• EXERCISE AIM:
For each line of the data that includes the word "global", copy the line.
*** DATA PROVIDED
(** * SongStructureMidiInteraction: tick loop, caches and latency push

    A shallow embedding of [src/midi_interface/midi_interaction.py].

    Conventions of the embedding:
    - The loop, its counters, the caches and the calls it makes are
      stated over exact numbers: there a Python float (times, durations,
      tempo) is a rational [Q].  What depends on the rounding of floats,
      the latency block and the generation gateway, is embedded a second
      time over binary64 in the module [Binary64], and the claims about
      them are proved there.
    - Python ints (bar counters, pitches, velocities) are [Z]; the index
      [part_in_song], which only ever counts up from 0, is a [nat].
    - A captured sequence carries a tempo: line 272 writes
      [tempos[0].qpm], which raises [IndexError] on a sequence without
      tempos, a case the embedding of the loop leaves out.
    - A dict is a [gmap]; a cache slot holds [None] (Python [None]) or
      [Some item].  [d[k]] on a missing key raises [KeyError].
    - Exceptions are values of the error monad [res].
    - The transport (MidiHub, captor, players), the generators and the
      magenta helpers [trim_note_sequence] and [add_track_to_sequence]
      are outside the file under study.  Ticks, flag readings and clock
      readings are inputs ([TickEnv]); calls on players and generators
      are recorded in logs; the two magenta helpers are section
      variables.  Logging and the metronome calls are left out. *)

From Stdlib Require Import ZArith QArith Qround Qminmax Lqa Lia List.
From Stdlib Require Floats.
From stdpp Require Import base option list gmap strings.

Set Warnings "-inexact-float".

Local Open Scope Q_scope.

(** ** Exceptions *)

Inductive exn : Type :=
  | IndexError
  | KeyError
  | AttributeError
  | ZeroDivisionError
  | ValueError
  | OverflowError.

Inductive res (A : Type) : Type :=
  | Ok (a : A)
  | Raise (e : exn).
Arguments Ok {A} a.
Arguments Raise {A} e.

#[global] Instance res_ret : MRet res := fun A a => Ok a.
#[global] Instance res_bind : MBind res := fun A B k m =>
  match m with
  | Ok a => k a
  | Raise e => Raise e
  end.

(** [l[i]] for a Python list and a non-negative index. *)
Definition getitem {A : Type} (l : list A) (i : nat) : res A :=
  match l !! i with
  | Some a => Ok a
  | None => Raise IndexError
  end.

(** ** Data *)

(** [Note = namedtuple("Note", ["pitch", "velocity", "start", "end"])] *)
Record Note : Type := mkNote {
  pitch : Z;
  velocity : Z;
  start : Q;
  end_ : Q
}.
******
• TASK OUTPUT:
#[global] Instance res_ret : MRet res := fun A a => Ok a.
#[global] Instance res_bind : MBind res := fun A B k m =>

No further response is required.